Chemotherapy for CLL may be administered orally, intravenously, through a catheter, or by
injection directly into the cerebrospinal fluid.
-
Biological
therapy/ Immunotherapy - uses antibodies known as biological response modifiers (most often
interferon) to boost the body's natural immune system. Interferon can inhibit cancer cell
division, thereby slowing the growth of tumors.
-
Radiation
therapy - may be used to destroy leukemia cells or to shrink enlarged lymph nodes.
Powerful rays of energy may be directed at specific areas of the body where many leukemia
cells are or radiation may be used over the whole body. The latter is often used prior to
bone marrow transplantation.
-
Bone marrow
transplantation/ Stem cell transplantation - Bone marrow transplantation replaces the
marrow damaged by treatment with healthy marrow. The donor marrow may come from the
patient's own body (autologous transplantation) if it is extracted and saved prior to
treatment. It may also come from a donor (allogeneic transplantation).
Some patients
may also need to have their spleen removed if it is enlarged. Patients may also need help
with pain and side effects of treatment. Treatment for symptoms and side effects of CLL
and other cancers is sometimes referred to as system management or palliative care.
What is
non-Hodgkin's lymphoma?
Non-Hodgkin's
lymphoma is cancer of the lymphatic system, the body's immune system. In part, the
lymphatic system is composed of lymph nodes, which are small, spherical clusters of
lymphocytes, or white blood cells. In a healthy immune system, lymphocytes have a normal
cycle of life-they are produced regularly and die off regularly. But in the immune systems
of people with non-Hodgkin's lymphoma, abnormal lymphocytes emerge and divide
uncontrollably and at an alarming rate, overcrowding the lymph nodes and impairing their
functions.
This type of cancer accounts for about 5 percent of all cancer cases in the United States
and can spread to anywhere in the body, including the bone marrow, liver, spleen, or other
organs.
What are the
causes of non-Hodgkin's lymphoma?
Researchers are
not sure what causes Non-Hodgkin's lymphoma, but many believe that it is fueled by the
activation of faulty (or injured) DNA found in the body's B lymphocytes. Lymphocytes are
classified as either B or T cells, depending on their origins. Those produced in the bone
marrow are called B cells; those derived from the thymus are labeled T cells. B cells
cultivate plasma cells, which produce antibodies intended to abrogate foreign attackers,
while T cells kill invaders directly. Roughly 85 percent of non-Hodgkin's cancers
originate in B lymphocytes; T cells are to blame for the remaining 15 percent.
What are the
symptoms of non-Hodgkin's lymphoma?
Non-Hodgkin's
lymphoma is usually signaled by tender, swollen lymph nodes in the groin, neck, or armpit
and less frequently, in the elbow, throat, and ears. A person with the disease may also
experience fevers, excessive sweating (usually at night), weight loss or gain, fatigue,
loss of appetite, or an enlarged spleen. Less often, non-Hodgkin's lymphoma originates
somewhere other than the lymph nodes, such as in the skin, a bone, or a lung. In such
cases, symptoms may be localized-chest pain, skin masses, coughs, bone pain, or rashes are
the norm. But typically, swollen lymph nodes are the only sign of the disease.

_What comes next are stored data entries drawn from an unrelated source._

(** [next()] from the point where [printTicketSafe] settles: the
    delivery's own effects, the [catch], the [finally].  What the
    delivery did is recorded here, at its settlement; whatever the intake
    did since the dequeue is already in the trace. *)
Definition next_settle (env : Env) (k : nat) (s : System) : option System :=
  match nth_error (inflight s) k with
  | None => None
  | Some job =>
    let '(w1, r) := printTicketSafe env (world s) (id job) (payload job) in
    let w2 := emit (EvDeliveryEnd (id job)) w1 in
    let w3 := match r with
              | Return => w2
              | Throw _ => emit (EvQueueError (id job)) w2
              end in
    let q := pq s in
    Some (setImmediate_next
            (mkSystem (mkQueue (concurrency q) (maxLength q) (queue q) (running q - 1))
                      (immediates s) (remove_nth k (inflight s)) w3))
  end.

Definition ledger_quiet (jobId : JobId) (st : Status) (s : System) : System * Completion :=
  let '(w1, r) := ledger_update_quiet jobId st (world s) in
  (mkSystem (pq s) (immediates s) (inflight s) w1, r).

(** [addToQueue]; on both rejection branches the function ends with the
    outcome of the ledger statement. *)
Definition addToQueue (jobId : JobId) (data : JsValue) (s : System) : System * Completion :=
  if negb (validPayload data) then
    ledger_quiet jobId Error (log (EvInvalidPayload jobId) s)
  else
    let '(s1, pushed) := push (mkJob jobId data) s in
    if pushed then (log (EvJobAdded jobId) s1, Return)
    else ledger_quiet jobId Error s1.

It is important to note that most enlarged lymph nodes are attributed to infection, not
cancer. Further testing-such as a biopsy-for cancer may be performed only if no signs of
infection are present.
What are the
treatments for non-Hodgkin's lymphoma?
The way in
which lymphoma is treated depends on the patient's age, health, and stage of disease. More
than one type of treatment is often administered. Options include:
-
Chemotherapy
- In chemotherapy, a personalized combination of drugs is either injected or
swallowed to fight rapid cancer cell growth. The amount of drugs or doses is determined by
the grade of lymphoma-usually one drug is used to treat low-grade lymphoma, and multiple
drugs are used for intermediate- or high-grade lymphoma.
-
Radiation
- High doses of radiation are administered to shrink cancerous cells and tumors.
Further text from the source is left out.